Did I survive being in that classroom situation? Of course I did. Did I come out of it unscathed? No. Several years, a Master’s degree, and a Ph.D. later, I can still recall the sense of rage I felt at being talked at in a language I did not understand. I can remember “watching myself” becoming more sullen, angry, then exhibiting oppositional attitudes toward the book, the teacher, and the other students. I was angry because they were understanding it and I was not. This was not like me, but then, not understanding anything at all was not part of my usual studenting experience. I can still recall the sense of relief as I sat in that Spanish classroom, with people speaking my second language. No, I did not understand everything that was being said in that classroom either. But, I did have a tool, a language that I understood, for making sense of that story. Having some understanding was measurably better than having none at all, and I could feel it in my entire body as I calmed down and began to relax into the story.
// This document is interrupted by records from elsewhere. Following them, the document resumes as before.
(** Events that are emitted on their own never close the journal. *)
Definition emitted (p : ExecutionEventPayload) : Prop := Journal.terminal_evidence p = None.

Definition run_op (st : option Store) (j : WorkerJob) (o : op) : option Store * WorkerJob :=
  match o with
  | OStarting now => transition save st j JStarting PStarting now
  | OHandOver pid => (hand_over save st j pid).1
  | OStream data stderr now => (st, stream_output j data stderr now)
  | OEmit p now => if decide (emitted p) then (st, emit j p now) else (st, j)
  | ORunTurn sig waited deadline now => (run_turn save json_object st j sig waited deadline now).1
  | OReapTurn reported diagnostic reason now =>
      (reap_turn save json_object st j reported diagnostic reason now).1.1
  | OSpawnFailed reason now =>
      finish_failed save json_object st j None ("failed to start process: " +:+ reason) now
  | OCancelPhase json now => transition save st j JCancelling (PStructured json) now
  | OCancelConfirmed c sg now =>
      transition save st j JKilled
        (PKilled {| te_state := TsKilled; te_exit_code := c; te_signal := sg;
                    te_observed_at := now |}) now
  | OCancelIndeterminate reason now =>
      transition save st j JIndeterminate (PIndeterminate reason) now
  | OQuarantine => let j := with_state JQuarantined j in (persist save st j, j)
  | OAcknowledge a => (st, with_acknowledged a j)
  | OQuiesce q => (st, with_quiesced q j)
  | ORespond b => (st, with_interactions b j)
  end.

Definition run_ops (st : option Store) (j : WorkerJob) (ops : list op)
    : option Store * WorkerJob :=
  foldl (fun sj o => run_op sj.1 sj.2 o) (st, j) ops.

Definition state_of (e : TerminalEvidence) : JobState :=
  match te_state e with
  | TsCompleted => JCompleted
  | TsFailed => JFailed
  | TsKilled => JKilled
  | TsInterrupted => JInterrupted
  end.

(** The state of a finished job is its evidence's, unless it was quarantined. *)
Definition agrees (j : WorkerJob) : Prop :=
  forall e, Journal.terminal (journal j) = Some e ->
    state j = state_of e \/ state j = JQuarantined.

(** What one operation may do to the pair of state and journal. *)
Inductive effect (j j' : WorkerJob) : Prop :=
| EffSame : journal j' = journal j -> state j' = state j -> effect j j'
| EffQuarantine : journal j' = journal j -> state j' = JQuarantined -> effect j j'
| EffLive : journal j' = journal j -> JobState_is_terminal (state j) = false -> effect j j'
| EffAppend p now :
    journal j' = (Journal.append (journal j) now p).1 ->
    (is_ok (Journal.append (journal j) now p).2 = true ->
     forall e, Journal.terminal_evidence p = Some e -> state j' = state_of e) ->
    (is_ok (Journal.append (journal j) now p).2 = false -> state j' = state j) ->
    effect j j'.
Lemma turn_inv s r q now answer url s' :
  inv s -> generation (control s) + 2 <= u64_max -> requests s !! r = Some q ->
  turn s r q now answer url = Some s' -> inv s'.
Proof.
  intros I Hgen Hq. unfold turn.
  destruct (at_pc q) as [| |ow| |g st|g|g|g|o|] eqn:Hpc; try done.
  - intros [= <-]. destruct (is_open s); (eapply (inv_moves s); [done|done|]);
      apply moves_pc; cbn; rewrite ?Hpc; cbn; auto.
  - intros [= <-]. by apply reserve_inv.
  - destruct (at_pc <$> requests s !! ow) as [[]|]; try done; intros [= <-];
      (eapply (inv_moves s); [done|done|]); apply moves_pc; cbn; rewrite ?Hpc; cbn; auto.
  - intros [= <-]. by apply admission_inv.
  - intros [= <-]. eapply (inv_moves s); [done|done|].
    apply moves_pc; cbn; rewrite ?Hpc; cbn; auto.
  - destruct (gate s) eqn:Hg; [done|]. intros [= <-].
    eapply (inv_moves s _ r q (go (Gated g) q)); [done|done|].
    pose proof (in_request s I r q Hq) as [Qo Qg Qa Qd]. rewrite Hpc in Qo, Qg, Qa, Qd.
    cbn in Qo, Qg, Qa, Qd.
    split; cbn; try done.
    + by apply lease_kept_refl, in_generation.
    + apply (in_cache s I).
    + intros Hlen. split; [done|by apply (in_recorded s I)].
    + intros i Hres. apply (in_reserved s I) in Hres as (q1 & Hq1 & <-). congruence.
    + intros k Hk. rewrite Hg. split; [|done]. congruence.
    + by left.
  - intros [= <-]. by apply start_inv.
  - intros [= <-]. by eapply complete_inv.
Qed.

Lemma happen_generation s e s' :
  0 <= generation (control s) -> generation (control s) + 2 <= u64_max ->
  happen s e = Some s' -> generation (control s') <= generation (control s) + 2.
Proof.
  intros H0 H2 He.
  assert (forall o, generation (run_op (control s) o) <= generation (control s) + 2) as Hop.
  { intros o. destruct (run_op_moved (control s) o H0 H2) as [[-> _]|?]; lia. }
  assert (control s' = control s \/ exists o, control s' = run_op (control s) o) as [->|[o ->]];
    [|lia|apply Hop].
  destruct e as [r p i ex|r now answer url|r|o k|k| |]; cbn in He.
  - case_match; [done|]. simplify_eq. by left.
  - destruct (requests s !! r) as [q|]; [|done]. cbn in He. unfold turn in He.
    destruct (at_pc q); try done;
      try (repeat (case_match; try done); simplify_eq; by left).
    + simplify_eq. left. unfold reserve. by repeat case_match.
    + simplify_eq. right. exists (OpAdmit (principal q) (expected q) now). cbn.
      unfold gateway_admission. by destruct (admit_command _ _ _ _) as [a []].
    + simplify_eq. left. unfold start. by repeat case_match.
    + simplify_eq. left. unfold complete, finish. cbn. by case_match.
  - destruct (requests s !! r) as [q|]; [|done]. cbn in He. unfold disconnect in He.
    left. destruct (at_pc q); by simplify_eq.
  - right. exists o. destruct o; try done; case_match; by simplify_eq.
  - left. destruct (publishing s !! k); by simplify_eq/=.
  - left. destruct (gate s); by simplify_eq.
  - left. destruct (gate s) as [[]|]; by simplify_eq.
Qed.

Lemma happen_inv s e s' :
  inv s -> generation (control s) + 2 <= u64_max -> happen s e = Some s' -> inv s'.
Proof.
  intros I Hgen He. pose proof (lease_kept_refl _ (in_generation s I)) as Hlk.
  destruct e as [r p i ex|r now answer url|r|o k|k| |]; cbn in He.
  - destruct (requests s !! r) eqn:Hr; [done|]. simplify_eq. by apply arrive_inv.
  - destruct (requests s !! r) as [q|] eqn:Hr; [|done]. by eapply turn_inv.
  - destruct (requests s !! r) as [q|] eqn:Hr; [|done]. by eapply disconnect_inv.
  - pose proof (moved_kept _ _ _ (in_generation s I)
      (run_op_moved (control s) o (in_generation s I) Hgen)) as Hm.
    destruct o; try done; case_match; simplify_eq; by apply (inv_frame s).
  - destruct (publishing s !! k); [|done]. simplify_eq/=. by apply (inv_frame s).
  - destruct (gate s) as [[]|] eqn:Hg; [done|done|]. simplify_eq.
    apply (inv_frame s); cbn; rewrite ?Hg; done.
  - destruct (gate s) as [[]|] eqn:Hg; [done| |done]. simplify_eq.
    apply (inv_frame s); cbn; rewrite ?Hg; done.
Qed.

Lemma new_inv ttl : inv (new_session ttl).
Proof.
  split; cbn; try done.
  split_and!; cbn; [by constructor|lia|]. intros i. split; [set_solver|].
  intros [o Ho]. by rewrite lookup_empty in Ho.
Qed.

Lemma session_run_inv l : forall s s',
  inv s -> generation (control s) + 2 * Z.of_nat (length l) <= u64_max ->
  run s l = Some s' -> inv s'.
Proof.
  induction l as [|e l IH]; intros s s' I Hgen; cbn [run]; [by intros [= <-]|].
  cbn [length] in Hgen. destruct (happen s e) as [s1|] eqn:He; [|done]. cbn.
  pose proof (happen_generation s e s1 (in_generation s I) ltac:(lia) He).
  apply IH; [|lia]. eapply happen_inv; [exact I|lia|exact He].
Qed.

(** C26: The driver only performs commands of the controller, one at a time: whatever
    requests, control operations, disconnects and closings interleave, a request
    that reached the driver found its own principal in control when it did, and no
    two requests are with the driver together. *)
Theorem commands_run_under_control ttl l s :
  run (new_session ttl) l = Some s -> 2 * Z.of_nat (length l) <= u64_max ->
  (forall r q ctl e, requests s !! r = Some q -> driven q = Some (ctl, e) ->
     matches (principal q) ctl = true) /\
  (forall r1 r2 q1 q2, requests s !! r1 = Some q1 -> requests s !! r2 = Some q2 ->
     performing (at_pc q1) = true -> performing (at_pc q2) = true -> r1 = r2).
Proof.
  intros Hr Hl. assert (inv s) as I by (by eapply session_run_inv; [apply new_inv|cbn|]).
  split.
  - intros r q ctl e Hq Hd. destruct (in_request s I r q Hq) as [_ _ _ Qd].
    rewrite Hd in Qd. destruct Qd as (-> & _). by apply bool_decide_eq_true.
  - intros r1 r2 q1 q2 H1 H2 P1 P2.
    assert (forall p, performing p = true -> inside p = true) as Hin by (by intros []).
    apply Hin, (rq_gate _ _ _ (in_request s I r1 q1 H1)) in P1.
    apply Hin, (rq_gate _ _ _ (in_request s I r2 q2 H2)) in P2. congruence.
Qed.

(** C27: A command runs at most once: until the cache has to forget outcomes, at most
    one request of a command is with the driver or has its outcome recorded, however
    many duplicates of it arrive and whenever they do.  What is left out is what the
    cache does not count as executed: calls the driver refused, and calls whose
    client disconnected. *)
Theorem command_executes_once ttl l s r1 r2 q1 q2 :
  run (new_session ttl) l = Some s -> 2 * Z.of_nat (length l) <= u64_max ->
  (length (recorded s) <= IDEMPOTENCY_CAPACITY)%nat ->
  requests s !! r1 = Some q1 -> requests s !! r2 = Some q2 -> command q1 = command q2 ->
  counted q1 = true -> counted q2 = true -> r1 = r2.
Proof.
  intros Hr Hl Hn. assert (inv s) as I by (by eapply session_run_inv; [apply new_inv|cbn|]).
  by apply (in_once s I).
Qed.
As I acted this scenario out for graduate students in the current setting of my university classroom, the teachers in my class understood my frustration. They had seen that look on childrens’ faces in classrooms where the students were not yet English fluent. They had studied the sheltering techniques that had been used on me in that frustrating setting. “But Dr. Putney, they said, “This is how they taught us to work with students who do not speak English.” I reminded them that sheltering is only one technique to further a student’s understanding, and sometimes it is just not sufficient for all students who are desperately seeking understanding. The students working toward their degrees in my class vowed not to do the same thing that teacher did. They vowed never to just continue teaching without taking notice of the student being talked at in a language that was incomprehensible to her. They vowed to do better in their own educational spaces. That was my purpose for sharing my story with them.